Why keep it on the down low? Reuters posits that by keeping Wall Street’s knowledge of the debt purchases to a minimum, and therefore containing what is already a politically contentious debate, it’ll keep the prices down for China’s bank.
“China is preserving the value of specific information about its bidding habits. By bidding directly, China prevents Wall Street banks from trying to exploit its huge presence in a given auction by driving up the price,” Flitter writes.
And this isn’t the first time the U.S. Treasury has twist itself into all sorts of contortions keeping America’s largest creditor happy.
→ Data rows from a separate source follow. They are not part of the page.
(** With every reply blocked (or a caught failure) the loop makes one
    request per remaining retry and then raises. *)
Lemma recovery_loop_exhausted (fuel : nat) :
  forall (attempt : Z) (last_html : string) (s : State),
  0 <= attempt ->
  (Z.to_nat (max_retries h - attempt) < fuel)%nat ->
  recovery_ready h w (n_draws s) attempt
    (Z.to_nat (max_retries h - attempt)) ->
  all_keep_blocked w (n_gets s) (Z.to_nat (max_retries h - attempt)) ->
  exists s',
    recovery_loop h url fuel attempt last_html w s
      = (Raise SoftBlockUnresolved, s') /\
    n_gets s' = (n_gets s + Z.to_nat (max_retries h - attempt))%nat.
Proof.
  induction fuel as [|fuel IH]; intros attempt last_html s Ha Hfuel Hrdy Hall;
    [lia|].
  destruct (Z_lt_le_dec attempt (max_retries h)) as [Hlt|Hge].
  - assert (Hn : Z.to_nat (max_retries h - attempt)
                 = S (Z.to_nat (max_retries h - (attempt + 1)))) by lia.
    rewrite Hn in Hrdy.
    apply recovery_ready_next in Hrdy. destruct Hrdy as [Hnow Hrdy].
    rewrite (recovery_loop_step _ _ _ _ Hlt Hnow). cbn zeta.
    destruct (attempt_state _ s Hnow) as (Hg & Hd & _).
    set (s1 := snd (recovery_attempt h url (attempt + 1) w s)) in *.
    rewrite <- Hd in Hrdy.
    assert (Hall' : all_keep_blocked w (n_gets s1)
                      (Z.to_nat (max_retries h - (attempt + 1)))).
    { intros i Hi. rewrite Hg.
      replace (S (n_gets s) + i)%nat with (n_gets s + S i)%nat by lia.
      apply Hall. lia. }
    assert (H0 : keeps_blocked (replies w (n_gets s)) = true).
    { replace (n_gets s) with (n_gets s + 0)%nat by lia. apply Hall. lia. }
    destruct (replies w (n_gets s)) as [resp|e]; cbn [keeps_blocked] in H0;
      rewrite H0.
    + destruct (IH (attempt + 1) (text resp) s1) as (s' & -> & Hs');
        [lia | lia | exact Hrdy | exact Hall' |].
      exists s'. split; [reflexivity | lia].
    + destruct (IH (attempt + 1) last_html s1) as (s' & -> & Hs');
        [lia | lia | exact Hrdy | exact Hall' |].
      exists s'. split; [reflexivity | lia].
  - rewrite (recovery_loop_exit _ _ _ _ Hge).
    eexists; split; [reflexivity|]. cbn. lia.
Qed.

(** The first reply that is an unblocked body ends the loop with that
    body. *)
Lemma recovery_loop_first_unblocked (i : nat) :
  forall (fuel : nat) (attempt : Z) (last_html : string) (s : State)
         (resp : Response),
  0 <= attempt ->
  attempt + Z.of_nat i < max_retries h ->
  (i < fuel)%nat ->
  recovery_ready h w (n_draws s) attempt (S i) ->
  all_keep_blocked w (n_gets s) i ->
  replies w (n_gets s + i) = Answers resp ->
  is_soft_blocked (text resp) = false ->
  exists s',
    recovery_loop h url fuel attempt last_html w s = (Ok (text resp), s') /\
    n_gets s' = (n_gets s + S i)%nat.
Proof.
  induction i as [|i IH];
    intros fuel attempt last_html s resp Ha Hlt Hfuel Hrdy Hall Hr Hu;
    (destruct fuel as [|fuel]; [lia|]);
    (apply recovery_ready_next in Hrdy; destruct Hrdy as [Hnow Hrdy]);
    (assert (Hlt' : attempt < max_retries h) by lia);
    (rewrite (recovery_loop_step _ _ _ _ Hlt' Hnow); cbn zeta);
    destruct (attempt_state _ s Hnow) as (Hg & Hd & _);
    set (s1 := snd (recovery_attempt h url (attempt + 1) w s)) in *;
    rewrite <- Hd in Hrdy.
  - rewrite Nat.add_0_r in Hr. rewrite Hr, Hu.
    eexists; split; [reflexivity|]. cbn. lia.
  - assert (H0 : keeps_blocked (replies w (n_gets s)) = true).
    { replace (n_gets s) with (n_gets s + 0)%nat by lia. apply Hall. lia. }
    assert (Hall' : all_keep_blocked w (n_gets s1) i).
    { intros j Hj. rewrite Hg.
      replace (S (n_gets s) + j)%nat with (n_gets s + S j)%nat by lia.
      apply Hall. lia. }
    assert (Hr' : replies w (n_gets s1 + i) = Answers resp).
    { rewrite Hg. rewrite <- Hr. f_equal. lia. }
    destruct (replies w (n_gets s)) as [r0|e]; cbn [keeps_blocked] in H0;
      rewrite H0.
    + destruct (IH fuel (attempt + 1) (text r0) s1 resp) as (s' & -> & Hs');
        auto; try lia.
      exists s'. split; [reflexivity | lia].
    + destruct (IH fuel (attempt + 1) last_html s1 resp) as (s' & -> & Hs');
        auto; try lia.
      exists s'. split; [reflexivity | lia].
Qed.

Lemma recovery_attempt_extends (attempt : Z) (s : State) :
  exists more,
    trace (snd (recovery_attempt h url attempt w s)) = (trace s ++ more)%list.
Proof.
  unfold recovery_attempt, compute_backoff, random_uniform, random_randint,
    try_except, session_get, log, emit, draw, bind, ret, raise.
  destruct (backoff_base h attempt) as [base|];
    [|exists []; cbn; rewrite app_nil_r; reflexivity].
  cbn [n_draws n_gets trace fst snd].
  match goal with
  | |- context [sleep ?d w ?s0] =>
      destruct (sleep_outcomes d w s0) as [-> | (e & ->)]
  end; cbn [n_draws n_gets trace fst snd].
  - destruct (replies w (n_gets s)) as [resp|e];
      [|destruct (is_network_failure e)];
      cbn [n_draws n_gets trace fst snd]; rewrite <- !app_assoc;
      eexists; reflexivity.
  - rewrite <- !app_assoc. eexists; reflexivity.
Qed.

Lemma recovery_loop_extends (fuel : nat) :
  forall (attempt : Z) (last_html : string) (s : State),
  exists more,
    trace (snd (recovery_loop h url fuel attempt last_html w s))
    = (trace s ++ more)%list.
Proof.
  induction fuel as [|fuel IH]; intros attempt last_html s.
  - exists []. cbn. rewrite app_nil_r. reflexivity.
  - cbn [recovery_loop].
    destruct (attempt <? max_retries h).
    + unfold bind at 1.
      destruct (recovery_attempt_extends (attempt + 1) s) as (m1 & H1).
      destruct (recovery_attempt h url (attempt + 1) w s)
        as [[[got|]|e|] s1]; cbn [snd] in H1 |- *.
      * destruct (is_soft_blocked got); cbn [negb].
        -- destruct (IH (attempt + 1) got s1) as (m2 & ->).
           exists (m1 ++ m2)%list. rewrite H1, app_assoc. reflexivity.
        -- cbn. rewrite H1, <- app_assoc. eexists; reflexivity.
      * destruct (IH (attempt + 1) last_html s1) as (m2 & ->).
        exists (m1 ++ m2)%list. rewrite H1, app_assoc. reflexivity.
      * exists m1; exact H1.
      * exists m1; exact H1.
    + cbn. eexists; reflexivity.
Qed.

(** The recovery loop ends: its fuel is never used up. *)
Lemma recovery_loop_terminates (fuel : nat) :
  forall (attempt : Z) (last_html : string) (s : State),
  0 <= attempt ->
  (Z.to_nat (max_retries h - attempt) < fuel)%nat ->
  fst (recovery_loop h url fuel attempt last_html w s) <> OutOfFuel.
Proof.
  induction fuel as [|fuel IH]; intros attempt last_html s Ha Hf; [lia|].
  cbn [recovery_loop].
  destruct (Z.ltb_spec attempt (max_retries h)) as [Hlt|Hge].
  - unfold bind at 1.
    destruct (recovery_attempt h url (attempt + 1) w s)
      as [[[got|]|e|] s1] eqn:E.
    + destruct (is_soft_blocked got); cbn [negb].
      * apply IH; lia.
      * cbn. discriminate.
    + apply IH; lia.
    + cbn. discriminate.
    + exfalso. revert E.
      unfold recovery_attempt, compute_backoff, random_uniform,
        random_randint, try_except, session_get, log, emit, draw,
        bind, ret, raise.
      destruct (backoff_base h (attempt + 1)); [|discriminate].
      cbn [n_draws n_gets trace fst snd].
      match goal with
      | |- context [sleep ?d w ?s0] =>
          destruct (sleep_outcomes d w s0) as [-> | (e0 & ->)]
      end; [|discriminate].
      cbn [n_gets]. destruct (replies w (n_gets s)) as [|e];
        [discriminate|].
      destruct (is_network_failure e); discriminate.
  - cbn. discriminate.
Qed.

Lemma handle_soft_block_terminates (original : option string) (s : State) :
  fst (handle_soft_block h url original w s) <> OutOfFuel.
Proof.
  unfold handle_soft_block.
  destruct (known_unblocked original); [cbn; discriminate|].
  apply recovery_loop_terminates; unfold recovery_fuel; lia.
Qed.

End BlockRecovery.

(** C2. When the short-circuit is not taken, the delay of every attempt
    can be computed and slept (it is not negative, and [time.sleep]
    takes it whatever the clock reads), and every reply up to the retry
    ceiling is a blocked body or a network failure, the recovery makes
    exactly [max_retries] requests and fails with [SoftBlockUnresolved];
    and a network failure on one attempt hands the loop on to the next
    attempt, one retry consumed, whatever follows. *)
Theorem recovery_exhausted_raises
    (h : SoftBlockHandler) (url : string) (original : option string)
    (w : World) (s : State) :
  known_unblocked original = false ->
  recovery_ready h w (n_draws s) 0 (Z.to_nat (max_retries h)) ->
  all_keep_blocked w (n_gets s) (Z.to_nat (max_retries h)) ->
  (exists s',
     handle_soft_block h url original w s = (Raise SoftBlockUnresolved, s') /\
     n_gets s' = (n_gets s + Z.to_nat (max_retries h))%nat)
  /\
  (forall fuel attempt last_html s0 e,
     attempt < max_retries h ->
     delay_ready h (attempt + 1) (draws w (n_draws s0)) ->
     replies w (n_gets s0) = Fails e ->
     is_network_failure e = true ->
     exists s1,
       recovery_loop h url (S fuel) attempt last_html w s0
       = recovery_loop h url fuel (attempt + 1) last_html w s1 /\
       n_gets s1 = S (n_gets s0)).
Proof.
  intros Hk Hrdy Hall. split.
  - unfold handle_soft_block. rewrite Hk. cbn zeta.
    destruct (recovery_loop_exhausted h url w (recovery_fuel h) 0
                (or_empty original) s) as (s' & Hr & Hn).
    + lia.
    + unfold recovery_fuel. rewrite Z.sub_0_r. lia.
    + rewrite Z.sub_0_r. exact Hrdy.
    + rewrite Z.sub_0_r. exact Hall.
    + exists s'. rewrite Z.sub_0_r in Hn. auto.
  - intros fuel attempt last_html s0 e Ha Hnow Hr He.
    exists (snd (recovery_attempt h url (attempt + 1) w s0)).
    split.
    + rewrite (recovery_loop_step h url w _ _ _ _ Ha Hnow).
      cbn zeta. rewrite Hr, He. reflexivity.
    + apply (attempt_state h url w _ s0 Hnow).
Qed.

(** C3. Markup that is known and not blocked comes back unchanged, the
    world untouched (no draw, no sleep, no request); otherwise the first
    reply that is an unblocked body, every earlier one being blocked or a
    network failure, is what the recovery returns, after as many requests
    as it took. *)
Theorem recovery_returns_first_unblocked
    (h : SoftBlockHandler) (url : string) (original : option string)
    (w : World) (s : State) :
  (forall html,
     original = Some html -> is_soft_blocked html = false ->
     handle_soft_block h url original w s = (Ok html, s))
  /\
  (known_unblocked original = false ->
   forall (i : nat) (resp : Response),
     Z.of_nat i < max_retries h ->
     recovery_ready h w (n_draws s) 0 (S i) ->
     all_keep_blocked w (n_gets s) i ->
     replies w (n_gets s + i) = Answers resp ->
     is_soft_blocked (text resp) = false ->
     exists s',
       handle_soft_block h url original w s = (Ok (text resp), s') /\
       n_gets s' = (n_gets s + S i)%nat).
Proof.
  split.
  - intros html -> Hu. unfold handle_soft_block, known_unblocked.
    rewrite Hu. reflexivity.
  - intros Hk i resp Hi Hrdy Hall Hr Hu.
    unfold handle_soft_block. rewrite Hk. cbn zeta.
    apply recovery_loop_first_unblocked; auto; try lia.
    unfold recovery_fuel. lia.
Qed.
“In 2009, when Treasury officials found China was using special deals with primary dealers to conceal its U.S. debt purchases, the Treasury changed a rule to outlaw those deals,” Reuters reports.
“But at the same time it relaxed a reporting requirement to make the Chinese more comfortable with the amended rule,” the report adds.
The Treasury's silence on the deal isn’t inadvertent. Reuters uncovered a handful of communications calling for discretion and advising spokesmen to answer questions pertaining to a direct foreign bidder with vague answers.
"Most hold the view that foreign accounts only submit 'indirect bids' through primary dealers. This will likely cause significant chatter on the street and many questions will likely come our way," wrote one government official in an email viewed by Reuters.
"For questions more extensive or probing in nature, I think it prudent to direct them to the or Treasury public relations area," the email added.
Considering the fact that China is America's greatest creditor, as well as the fact that they are becoming increasingly antagonistic in cyber security attacks, maybe – just maybe – granting the Communist country a direct computer link to the treasury auction system isn't the wisest decision.